Application-Oriented Research Areas
In response to the rapidly emerging demands of the low-altitude economy, the research group focuses on key issues in LiDAR-based perception, autonomous flight control, and intelligent low-altitude coordination, with the aim of advancing intelligent inspection and autonomous operation of low-altitude unmanned systems. Relevant research addresses core technologies such as low-altitude communications, intelligent planning of public air routes, autonomous flight control, and dynamic airspace perception and management. The group is building an integrated technical framework that combines multidimensional environmental perception, mission planning, data acquisition, intelligent analysis, and decision-making. Through the deep integration of artificial intelligence and spatial information technologies, these efforts support the large-scale and intelligent deployment of UAVs and other low-altitude platforms in complex environments, thereby providing technological support for the development of the low-altitude economy.
To meet the needs of forest resource inventory, ecological monitoring, and understory environment sensing, the research group conducts studies on multi-platform and multi-scale LiDAR observation and ecological information extraction, and is developing an integrated space–air–ground three-dimensional monitoring system. Relying on airborne, handheld, backpack, vehicle-mounted, and tower-based LiDAR platforms, and integrating multisource data such as optical remote sensing, UAV LiDAR, and ground-based mobile measurements, the group focuses on high-precision 3D reconstruction, retrieval of vegetation structural parameters, and intelligent interpretation of ecological variables in complex environments. These efforts aim to establish full-scale sensing and analytical capabilities spanning from broad ecological patterns to fine-scale vegetation structure.
To address the need for high-precision spatial data acquisition and intelligent modeling in complex environments, the research group conducts research on key LiDAR technologies for geomatics and spatial surveying. Based on a range of measurement platforms, including airborne, handheld, and vehicle-mounted systems, and integrating intelligent sensing hardware with spatial information processing software, the group develops end-to-end technical workflows covering data acquisition, solution processing, and product generation for applications such as underground space mapping, engineering surveying, topographic mapping, and reality-based 3D modeling. Research particularly emphasizes high-precision positioning, non-contact measurement, real-time modeling, and adaptability to complex environments, with the goal of improving the efficiency, accuracy, and intelligence of spatial surveying and mapping.
To support the safe operation, maintenance, and full life-cycle management of transportation infrastructure such as roads and railways, the research group carries out research on intelligent inspection based on the integration of LiDAR, imaging sensors, and artificial intelligence algorithms. Relevant work covers three-dimensional data acquisition for transportation infrastructure, recognition and modeling of key components, asset inventory, and condition assessment. It also includes systematic studies on high-definition map construction, road distress detection, railway facility inspection, and digital twin modeling. By establishing a complete technical workflow from point cloud processing and feature extraction to product generation and visualization, the group is promoting the transition of transportation infrastructure management from conventional two-dimensional graphical representation toward reality-based and intelligent solutions.

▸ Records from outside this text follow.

(** * Elementary transform sequences (roboticstoolbox/robot/ETS.py)

    A shallow embedding of the [SuperETS] / [ETS] classes and the
    properties of evaluation, constant folding, the Jacobian and the
    Hessian that the specification states about them.

    Conventions of the embedding.
    - NumPy [float64] scalars are idealised as real numbers ([R]); rounding
      is outside the model, so matrix products are associative here and a
      numerical tolerance is an exact equation.
    - A 4x4 [ndarray] is the record [M44]; a 3-vector is [Vec3].
    - A Python exception is a [Raise e] result; every method that can raise
      returns a [result].
    - An [ETS] instance is its [data] list of [ets] named tuples. *)

From stdpp Require Import list.
From Stdlib Require Import Reals String Ascii Lia Lra.

Local Open Scope string_scope.
Local Open Scope list_scope.

(** ** Exceptions *)

Inductive exn : Type :=
  | TypeError | ValueError | IndexError | AttributeError
  | NameError | UnboundLocalError | LinAlgError | OverflowError.

Inductive result (A : Type) : Type :=
  | Ok (a : A)
  | Raise (e : exn).
Arguments Ok {A} a.
Arguments Raise {A} e.

Definition bind {A B} (c : result A) (k : A -> result B) : result B :=
  match c with
  | Ok a => k a
  | Raise e => Raise e
  end.

Notation "x <- c ;; k" := (bind c (fun x => k))
  (at level 100, c at next level, right associativity).

Definition is_ok {A} (c : result A) : bool :=
  match c with Ok _ => true | Raise _ => false end.

(** ** Homogeneous transforms *)

Record Vec3 : Type := mkV { vx : R; vy : R; vz : R }.

Record M44 : Type := mkM {
  m00 : R; m01 : R; m02 : R; m03 : R;
  m10 : R; m11 : R; m12 : R; m13 : R;
  m20 : R; m21 : R; m22 : R; m23 : R;
  m30 : R; m31 : R; m32 : R; m33 : R }.

(** A (3,3) array. *)
Record M33 : Type := mkM3 {
  r00 : R; r01 : R; r02 : R;
  r10 : R; r11 : R; r12 : R;
  r20 : R; r21 : R; r22 : R }.

Section Numeric.
Local Open Scope R_scope.

(** [np.eye(4)] *)
Definition eye4 : M44 :=
  mkM 1 0 0 0
      0 1 0 0
      0 0 1 0
      0 0 0 1.

(** [A @ B] on two (4,4) arrays *)
Definition matmul (A B : M44) : M44 :=
  mkM
   (m00 A * m00 B + m01 A * m10 B + m02 A * m20 B + m03 A * m30 B)
   (m00 A * m01 B + m01 A * m11 B + m02 A * m21 B + m03 A * m31 B)
   (m00 A * m02 B + m01 A * m12 B + m02 A * m22 B + m03 A * m32 B)
   (m00 A * m03 B + m01 A * m13 B + m02 A * m23 B + m03 A * m33 B)
   (m10 A * m00 B + m11 A * m10 B + m12 A * m20 B + m13 A * m30 B)
   (m10 A * m01 B + m11 A * m11 B + m12 A * m21 B + m13 A * m31 B)
   (m10 A * m02 B + m11 A * m12 B + m12 A * m22 B + m13 A * m32 B)
   (m10 A * m03 B + m11 A * m13 B + m12 A * m23 B + m13 A * m33 B)
   (m20 A * m00 B + m21 A * m10 B + m22 A * m20 B + m23 A * m30 B)
   (m20 A * m01 B + m21 A * m11 B + m22 A * m21 B + m23 A * m31 B)
   (m20 A * m02 B + m21 A * m12 B + m22 A * m22 B + m23 A * m32 B)
   (m20 A * m03 B + m21 A * m13 B + m22 A * m23 B + m23 A * m33 B)
   (m30 A * m00 B + m31 A * m10 B + m32 A * m20 B + m33 A * m30 B)
   (m30 A * m01 B + m31 A * m11 B + m32 A * m21 B + m33 A * m31 B)
   (m30 A * m02 B + m31 A * m12 B + m32 A * m22 B + m33 A * m32 B)
   (m30 A * m03 B + m31 A * m13 B + m32 A * m23 B + m33 A * m33 B).

(** [spatialmath.base.trotx], [troty], [trotz] with their default
    arguments: the homogeneous transform of a rotation about one axis. *)
Definition trotx (theta : R) : M44 :=
  mkM 1 0           0             0
      0 (cos theta) (- sin theta) 0
      0 (sin theta) (cos theta)   0
      0 0           0             1.

Definition troty (theta : R) : M44 :=
  mkM (cos theta)   0 (sin theta) 0
      0             1 0           0
      (- sin theta) 0 (cos theta) 0
      0             0 0           1.

Definition trotz (theta : R) : M44 :=
  mkM (cos theta) (- sin theta) 0 0
      (sin theta) (cos theta)   0 0
      0           0             1 0
      0           0             0 1.

(** The local [axis_func] closures of [ETS.tx], [ETS.ty], [ETS.tz]. *)
Definition tx_axis_func (eta : R) : M44 :=
  mkM 1 0 0 eta
      0 1 0 0
      0 0 1 0
      0 0 0 1.

Definition ty_axis_func (eta : R) : M44 :=
  mkM 1 0 0 0
      0 1 0 eta
      0 0 1 0
      0 0 0 1.

Definition tz_axis_func (eta : R) : M44 :=
  mkM 1 0 0 0
      0 1 0 0
      0 0 1 eta
      0 0 0 1.

(** [spatialmath.base.getunit]: radians pass through, degrees are
    converted, any other unit string is rejected. *)
Definition getunit (v : R) (unit : string) : result R :=
  if String.eqb unit "rad" then Ok v
  else if String.eqb unit "deg" then Ok (v * PI / 180)
  else Raise ValueError.

(** [np.cross] on two 3-vectors *)
Definition cross (a b : Vec3) : Vec3 :=
  mkV (vy a * vz b - vz a * vy b)
      (vz a * vx b - vx a * vz b)
      (vx a * vy b - vy a * vx b).

Definition vzero : Vec3 := mkV 0 0 0.

(** [T[:3, :3]], its transpose, product and determinant *)
Definition rot (A : M44) : M33 :=
  mkM3 (m00 A) (m01 A) (m02 A)
       (m10 A) (m11 A) (m12 A)
       (m20 A) (m21 A) (m22 A).

Definition eye3 : M33 :=
  mkM3 1 0 0
       0 1 0
       0 0 1.

Definition transpose33 (A : M33) : M33 :=
  mkM3 (r00 A) (r10 A) (r20 A)
       (r01 A) (r11 A) (r21 A)
       (r02 A) (r12 A) (r22 A).

Definition matmul33 (A B : M33) : M33 :=
  mkM3
   (r00 A * r00 B + r01 A * r10 B + r02 A * r20 B)
   (r00 A * r01 B + r01 A * r11 B + r02 A * r21 B)
   (r00 A * r02 B + r01 A * r12 B + r02 A * r22 B)
   (r10 A * r00 B + r11 A * r10 B + r12 A * r20 B)
   (r10 A * r01 B + r11 A * r11 B + r12 A * r21 B)
   (r10 A * r02 B + r11 A * r12 B + r12 A * r22 B)
   (r20 A * r00 B + r21 A * r10 B + r22 A * r20 B)
   (r20 A * r01 B + r21 A * r11 B + r22 A * r21 B)
   (r20 A * r02 B + r21 A * r12 B + r22 A * r22 B).

Definition det33 (A : M33) : R :=
  r00 A * (r11 A * r22 A - r12 A * r21 A)
  - r01 A * (r10 A * r22 A - r12 A * r20 A)
  + r02 A * (r10 A * r21 A - r11 A * r20 A).

(** [spatialmath.base.isR(R)]: the norm of [R @ R.T - I] is below the
    tolerance, here zero, and [det(R @ R.T) > 0]. *)
Definition isR (Rm : M33) : Prop :=
  matmul33 Rm (transpose33 Rm) = eye3 /\
  0 < det33 (matmul33 Rm (transpose33 Rm)).

(** [spatialmath.base.ishom(T, check=True)] on a (4,4) array: the rotation
    part passes [isR] and the last row is [0, 0, 0, 1]. *)
Definition ishom (A : M44) : Prop :=
  isR (rot A) /\ m30 A = 0 /\ m31 A = 0 /\ m32 A = 0 /\ m33 A = 1.
Definition vscale (a : Vec3) (k : R) : Vec3 := mkV (vx a * k) (vy a * k) (vz a * k).
Definition vsub (a b : Vec3) : Vec3 := mkV (vx a - vx b) (vy a - vy b) (vz a - vz b).

End Numeric.

(** Comparisons of reals, as the tests of the validator use them. *)
#[global] Instance R_eq_dec : EqDecision R := Req_dec_T.
#[global] Instance Rlt_decision (x y : R) : Decision (x < y)%R := Rlt_dec x y.
#[global] Instance M33_eq_dec : EqDecision M33.
Proof. solve_decision. Defined.
#[global] Instance ishom_dec (A : M44) : Decision (ishom A).
Proof. unfold ishom, isR. apply _. Defined.

(** [SE3(T)] on a (4,4) array: the constructor of [spatialmath] validates
    its argument with [ishom] and raises [ValueError] on a matrix outside
    SE(3); the instance built is identified with its matrix. *)
Definition SE3 (A : M44) : result M44 :=
  if decide (ishom A) then Ok A else Raise ValueError.

(** ** The [ets] named tuple and the [ETS] container *)

Module ets.
(** [namedtuple('ETS3', 'eta axis_func axis joint T')]; a field that holds
    Python's [None] is [None] here. *)
Record t : Type := mk {
  eta : option R;
  axis_func : option (R -> M44);
  axis : option string;
  joint : bool;
  T : option M44 }.
End ets.

(** An instance of [SuperETS]: the [UserList] attribute [data]. *)
Record ETS : Type := mkETS { data : list ets.t }.

(** What a caller may pass as [axis_func] to the constructor. *)
Inductive pyobj : Type :=
  | PyNone
  | PyArray (A : M44)
  | PyCallable (f : R -> M44)
  | PyOther.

For typical application scenarios including transmission systems, distribution networks, substations, and renewable energy plants, the research group conducts research on intelligent inspection of power infrastructure and spatial risk perception. Research topics include collaborative acquisition of multisource sensing data, detection of hazard targets in transmission corridors, intelligent analysis of equipment condition, operational simulation and early warning, multitemporal change detection, and refined inspection path planning. By integrating LiDAR, imaging, point cloud processing, and three-dimensional visualization and analysis, the group is building an integrated technical framework covering acquisition, processing, recognition, analysis, and application. This framework provides support for the digital management, intelligent inspection, and risk early warning of power infrastructure.